» **Data in this exercise**
(** [t'] is [t] but for [ps]. *)
Definition but (ps : list path) t t' : Prop := ∀ p, Forall normal_seg p → p ∉ ps → t' p = t p.
(** The paths a request may change. *)
Definition targets (q : request) : list path :=
  match q with
  | Put p _ | Remove p => [p]
  | Duplicate _ to => [to]
  | Move from to => [from; to]
  | _ => []
  end.
(** What a request has done when it was answered. *)
Definition fulfilled t (q : request) (a : answer) t' : Prop :=
  match q, a with
  | Put p chunks, Done => t' p = Some (String.concat "" chunks)
  | Get p offset size, Bytes d => ∀ c, t p = Some c → d = slice offset size c
  | Length p, HasLength n => ∀ c, t p = Some c → n = blen c
  | MakeDir _, Done => True
  | Remove p, Done => t' p = None
  | Duplicate from to, Done => is_Some (t from) ∧ t' to = t from
  | Move from to, Done => is_Some (t from) ∧ t' to = t from ∧ t' from = None
  | _, _ => False
  end.
(** What it may have done when it failed. *)
Definition failed t (q : request) t' : Prop :=
  match q with
  | Remove p => t' p = t p ∨ t' p = None
  | Move from to => ∀ c, t from = Some c → t' from = Some c ∨ t' to = Some c
  | _ => True
  end.
(** [fixed] are the paths on read-only mounts, [nowhere] those on no mount. *)
Inductive tree_step (fixed nowhere : path → Prop) t (q : request) : result DalError answer → Tree → Prop :=
| step_done a t' :
    but (targets q) t t' → fulfilled t q a t' → (∀ p, p ∈ targets q → ¬ fixed p ∧ ¬ nowhere p) →
    tree_step fixed nowhere t q (Ok a) t'
| step_failed e t' :
    but (targets q) t t' → failed t q t' → (∀ p, p ∈ targets q → fixed p ∨ nowhere p → but [] t t') →
    tree_step fixed nowhere t q (Err e) t'.
Inductive tree_run (fixed nowhere : path → Prop) t : list (request * result DalError answer) → Tree → Prop :=
| run_nil t' : but [] t t' → tree_run fixed nowhere t [] t'
| run_cons q r t1 tr t2 :
    tree_step fixed nowhere t q r t1 → tree_run fixed nowhere t1 tr t2 → tree_run fixed nowhere t ((q, r) :: tr) t2.

(** Paths of proper segments; a move has two. *)
Definition well_formed (q : request) : Prop :=
  match q with
  | Put p _ | Length p | MakeDir p | Remove p => Forall normal_seg p
  | Get p offset size => Forall normal_seg p ∧ (offset + size ≤ U64_MAX)%N
  | Duplicate from to => Forall normal_seg from ∧ Forall normal_seg to
  | Move from to => Forall normal_seg from ∧ Forall normal_seg to ∧ from ≠ to
  end.
#[export] Instance well_formed_dec q : Decision (well_formed q).
Proof. destruct q; apply _. Defined.

(** ** The tree of a table *)

Section Refinement.
Context {O W : Type} `{DriveLaws O W}.
Implicit Types (mounts : gmap string (Mount O)) (w : W).

Definition place mounts (p : path) : option Loc :=
  '(_, m, rel) ← resolve_path mounts (absp p); Some (loc (operator m) rel).
Definition tree mounts w : Tree := λ p, place mounts p ≫= files w.
Definition fixed mounts (p : path) : Prop :=
  ∃ mp m rel, resolve_path mounts (absp p) = Some (mp, m, rel) ∧ read_only m = true.
Definition nowhere mounts (p : path) : Prop := resolve_path mounts (absp p) = None.

(** Different mounts hold different files. *)
Definition separate mounts : Prop := ∀ mp m mp' m' p q,
  mounts !! mp = Some m → mounts !! mp' = Some m' → loc (operator m) p = loc (operator m') q → mp = mp'.

Lemma resolve_plain mounts p mp m rel :
  wf_mounts mounts → Forall normal_seg p → resolve_path mounts (absp p) = Some (mp, m, rel) →
  ∃ a b, p = a ++ b ∧ mp = absp a ∧ mounts !! mp = Some m ∧ rel = join "/" b.
Proof.
  intros Hwf Hp Hr. pose proof (resolve_segs mounts p false mp m rel Hwf Hp) as Hs.
  cbn [dir_suffix] in Hs. rewrite app_empty_r in Hs. apply Hs in Hr as (a & b & -> & _ & -> & Hm & _ & ->).
  exists a, b. split_and!; try done. case_bool_decide; by rewrite app_empty_r.
Qed.

Lemma same_place mounts p q mp m rel mp' m' rel' :
  wf_mounts mounts → separate mounts → Forall normal_seg p → Forall normal_seg q →
  resolve_path mounts (absp p) = Some (mp, m, rel) → resolve_path mounts (absp q) = Some (mp', m', rel') →
  loc (operator m) rel = loc (operator m') rel' → p = q.
Proof.
  intros Hwf Hsep Hp Hq (a & b & -> & Hma & Hm & ->)%resolve_plain (a' & b' & -> & Hma' & Hm' & ->)%resolve_plain Hl; try done.
  assert (mp = mp') as <- by eauto. rewrite Hm in Hm'. injection Hm' as <-. apply loc_inj in Hl.
  apply Forall_app in Hp as [Ha Hb], Hq as [Ha' Hb']. f_equal; apply absp_inj; try done; [congruence|].
  unfold absp. by rewrite Hl.
Qed.

(** What is the same at all locations but some is the same in the tree but at their paths. *)
Lemma tree_but mounts w w' ps :
  wf_mounts mounts → separate mounts → Forall (Forall normal_seg) ps →
  (∀ l, (∀ p, p ∈ ps → place mounts p ≠ Some l) → files w' l = files w l) →
  but ps (tree mounts w) (tree mounts w').
Proof.
  intros Hwf Hsep Hps Hl q Hq Hin. unfold tree. destruct (place mounts q) as [l|] eqn:El; [|done]. cbn.
  apply Hl. intros p Hp Hpl. rewrite Forall_forall in Hps. specialize (Hps p Hp).
  unfold place in *. destruct (resolve_path mounts (absp q)) as [[[mp m] rel]|] eqn:Eq; [|done].
  destruct (resolve_path mounts (absp p)) as [[[mp' m'] rel']|] eqn:Ep; [|done]. cbn in *.
  apply Hin. assert (p = q) as <- by (eapply same_place; try done; congruence). done.
Qed.
Lemma tree_same mounts w w' : (∀ l, files w' l = files w l) → but [] (tree mounts w) (tree mounts w').
Proof using Type. intros Hl q _ _. unfold tree. destruct (place mounts q); [apply Hl|done]. Qed.

Lemma tree_at mounts w p mp m rel :
  resolve_path mounts (absp p) = Some (mp, m, rel) → tree mounts w p = files w (loc (operator m) rel).
Proof using Type. intros E. unfold tree, place. by rewrite E. Qed.
Lemma place_at mounts p mp m rel :
  resolve_path mounts (absp p) = Some (mp, m, rel) → place mounts p = Some (loc (operator m) rel).
Proof using Type. intros E. unfold place. by rewrite E. Qed.

(** ** The operations of the table *)

Lemma resolved_inv mounts p w r w' :
  resolved mounts (absp p) w = (r, w') → w' = w ∧
  match r with
  | Ok x => resolve_path mounts (absp p) = Some x
  | Err e => nowhere mounts p ∧ e = path_not_found
  end.
Proof using Type.
  unfold resolved, lift, nowhere. destruct (resolve_path mounts (absp p)) as [x|]; intros [= <- <-]; done.
Qed.
Lemma refuse_inv b w r w' : refuse_if (W := W) b w = (r, w') → w' = w ∧ (is_ok r = negb b).
Proof using Type. unfold refuse_if. by destruct b; intros [= <- <-]. Qed.

(** Streaming touches the location of the writer only; a stream that was closed is there. *)
Notation Writing := (MountWriter (O := O) (W := W)).
Definition stays (l : Loc) (h h' : Writing) w w' : Prop :=
  loc (mw_operator h) (mw_rel h) = l → (∀ i, mw_inner h = Some i → w_loc i = l) →
  (∀ x, x ≠ l → files w' x = files w x) ∧ mw_operator h' = mw_operator h ∧ mw_rel h' = mw_rel h ∧
  ∀ i, mw_inner h' = Some i → w_loc i = l.
(** What has been streamed so far. *)
Definition streamed (h : Writing) : string := match mw_inner h with Some i => w_data i | None => "" end.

» **What is being asked**
Check every line of the data above for the string "congruence", and copy those that have it.

» **Finished exercise**
  apply Forall_app in Hp as [Ha Hb], Hq as [Ha' Hb']. f_equal; apply absp_inj; try done; [congruence|].
  apply Hin. assert (p = q) as <- by (eapply same_place; try done; congruence). done.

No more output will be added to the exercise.